Delaware based brewery Dogfish Head has released the newest in its Ancient Ale Series to mixed reviews. Dogfish Head first re-created Midas Touch from residue found on 2700 year old pottery fragments discovered in a tomb in Turkey.
And after extensive testing to determine the ingredients, all indications are that this brew is likely what killed the guy.
The newest brew to reach the market is called Kvasir, or Nordic Grog, named after a mythical Norse hero born of salvia and killed by dwarfs. This alluring concoction resulted from the chemical analysis of 3500 year old fragments from a birch drinking vessel found in a woman’s tomb in Denmark. “We figured this might taste better, given the delicate palates of women through-out history,” said Dr. Souseman, lead researcher at Dogfish.
After careful analysis of the fragments using infrared spectrometry, liquid chromatography, mass spectroscopy and good old solid-phase micro-extraction gas chromatography, research reveals the contents of Kvasir are lingonberry, cranberry, honey, birch syrup, gale, yarrow and red winter wheat. However, despite all the testing, the flavor was somewhat disappointing. “Looks like we ran every damned test on this thing except for running it past Otis the town drunk,” quipped Dr. Souseman. Consumer comments reveal this is not a sweet beer, more sour and dry than expected by modern palates. And those were the good comments.

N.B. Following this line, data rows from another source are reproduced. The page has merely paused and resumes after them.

(** X18. [suggest_new_constraints] proposes no word twice: a word is
    proposed exactly when it occurs at least three times among the words
    of three or more characters of the queries and is a trigger keyword of
    no stored rule.  The suggestion
    carries the number of occurrences as its frequency, a confidence of a
    tenth of it capped at 0.95, hence between 0.3 and 0.95, and the action
    [warn]. *)
Theorem suggest_new_constraints_spec (manager : ConstraintManager.Manager)
  (query_history : list string) :
  let out := suggest_new_constraints manager query_history in
  NoDup (map pattern out)
  /\ (forall word,
        (exists s, s ∈ out /\ pattern s = word)
        <-> 3 <= occurrences query_history word
            /\ ~ exists c, c ∈ ConstraintManager.constraints manager
                           /\ word ∈ ConstraintManager.trigger_keywords c)
  /\ forall s, s ∈ out ->
       type s = "new_constraint"
       /\ frequency s = occurrences query_history (pattern s)
       /\ (3 <= String.length (pattern s))%nat
       /\ (confidence s == Qmin (95 # 100) (inject_Z (frequency s) / 10))%Q
       /\ (3 # 10 <= confidence s)%Q /\ (confidence s <= 95 # 100)%Q
       /\ enforcement_action s = "warn".
Proof.
  intros out. subst out. unfold suggest_new_constraints. cbv zeta.
  destruct (analyze_keyword_frequency_counts query_history) as [Hnd Hget].
  set (freq := _analyze_keyword_frequency query_history) in *.
  set (mk := fun '(pattern, freq) => mkNewConstraint _ pattern freq _ _ _).
  set (kept := List.filter _ (_find_uncovered_patterns manager freq)).
  assert (forall k v,
            (k, v) ∈ kept
            <-> v = occurrences query_history k /\ 3 <= v
                /\ ~ exists c, c ∈ ConstraintManager.constraints manager
                               /\ k ∈ ConstraintManager.trigger_keywords c)
    as Hkept.
  { intros k v. subst kept. unfold _find_uncovered_patterns.
    rewrite !elem_of_filter_bool, negb_true_iff, bool_decide_eq_false,
      existing_keywords_spec, Z.leb_le, (freq_get_elem_of k v freq Hnd), Hget.
    unfold occurrences.
    destruct (count_occ string_dec (counted_words query_history) k) as [|n];
      cbn [Nat.eqb].
    - split; [by intros [[[=] _] _]|]. intros (-> & Hv & _). cbn in Hv. lia.
    - split.
      + intros [[[= <-] Hc] Hv]. done.
      + intros (-> & Hv & Hc). done. }
  assert (map pattern (map mk kept) = map fst kept) as Hpat.
  { rewrite map_map. apply map_ext. by intros [k v]. }
  split; [|split].
  - rewrite Hpat. subst kept. unfold _find_uncovered_patterns.
    by do 2 apply NoDup_keys_filter.
  - intros word. split.
    + intros (s & Hs & <-). apply elem_of_map_iff in Hs as ([k v] & -> & Hkv).
      apply Hkept in Hkv as (-> & Hv & Hc). done.
    + intros [Hocc Hc]. exists (mk (word, occurrences query_history word)).
      split; [|done]. apply elem_of_map_iff. eexists. split; [done|].
      by apply Hkept.
  - intros s Hs. apply elem_of_map_iff in Hs as ([k v] & -> & Hkv).
    apply Hkept in Hkv as (-> & Hv & Hc). cbn [mk type frequency pattern
      confidence enforcement_action].
    destruct (confidence_bounds _ Hv) as (Hq & Hlo & Hhi).
    repeat split; try done.
    unfold occurrences in Hv.
    assert (k ∈ counted_words query_history) as Hin.
    { apply list_elem_of_In, (count_occ_In string_dec). lia. }
    unfold counted_words in Hin. apply elem_of_filter_bool in Hin as [_ Hlen].
    by apply Nat.leb_le in Hlen.
Qed.

End NewConstraintSuggestions.

(** ** The dashboard *)

Section DashboardCounts.
Context `{FloatRounding}.
Import ConstraintSupervisor Dashboard.

Lemma health_status_cases (precision drift_score : Q) :
  health_status precision drift_score
    ∈ ["healthy"; "acceptable"; "needs_review"; "unhealthy"].
Proof.
  unfold health_status.
  destruct (_ && _); [apply list_elem_of_here|].
  destruct (_ && _); [apply list_elem_of_further, list_elem_of_here|].
  destruct (_ || _).
  - do 2 apply list_elem_of_further. apply list_elem_of_here.
  - do 3 apply list_elem_of_further. apply list_elem_of_here.
Qed.

Lemma status_of_rated st cid :
  if rated st cid
  then status_of st cid ∈ ["healthy"; "acceptable"; "needs_review"; "unhealthy"]
  else status_of st cid ∈ ["no_data"; "no_triggers"].
Proof.
  unfold rated, status_of, analyze_constraint_health.
  destruct (constraints st !! cid) as [a|]; [|apply list_elem_of_here].
  destruct (true_positives a + false_positives a =? 0); cbn [negb status].
  - apply list_elem_of_further, list_elem_of_here.
  - apply health_status_cases.
Qed.

Lemma tally_step_spec st t cid :
  let health := analyze_constraint_health st cid in
  healthy (tally_step st t cid)
  = healthy t ++ (if listed_healthy st cid then [health] else [])
  /\ needs_review (tally_step st t cid)
     = needs_review t
       ++ (if String.eqb (status_of st cid) "needs_review" then [health] else [])
  /\ unhealthy (tally_step st t cid)
     = unhealthy t
       ++ (if String.eqb (status_of st cid) "unhealthy" then [health] else [])
  /\ count (tally_step st t cid) = count t + (if rated st cid then 1 else 0).
Proof.
  intros health. subst health. pose proof (status_of_rated st cid) as Hr.
  unfold tally_step, listed_healthy.
  change (status (analyze_constraint_health st cid)) with (status_of st cid).
  revert Hr. generalize (status_of st cid). intros s Hr.
  destruct (rated st cid).
  - repeat (apply elem_of_cons in Hr as [->|Hr]);
      [..|by apply elem_of_nil in Hr];
      cbn; rewrite ?app_nil_r; done.
  - repeat (apply elem_of_cons in Hr as [->|Hr]);
      [..|by apply elem_of_nil in Hr];
      cbn; rewrite ?app_nil_r, ?Z.add_0_r; done.
Qed.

Other comments include, “Makes Pabst taste gourmet,” and, “Tastes like someone upchucked a Champale into a Zima.”
Even the World’s Most Interesting Man weighed in: “I usually don’t drink beer, but when I do, what comes out the next day tastes better than this!”
That kind of tied into one commenter’s remark about “Corpse piss”, but Dogfish is confident the taste will catch on once bar patrons are drunk enough. Some scientists suggest analysis may have been too thorough, resulting in more results from the contaminants in the fragments and fewer from the stuff that would have made the beer taste better. “There’s just too much cowbell in there,” said one researcher throwing up into a wastebasket.
Dogfish is available in about 27 states but actually consumed in fewer than half of those. And in related news, Cat Scratch Fever Botanicals plans to recreate a strain of marijuana found in the underwear of a Spanish Conquistador apparently trying to smuggle it out of Mexico. More on this story as it develops but researchers expect it to be some really good…well, you know.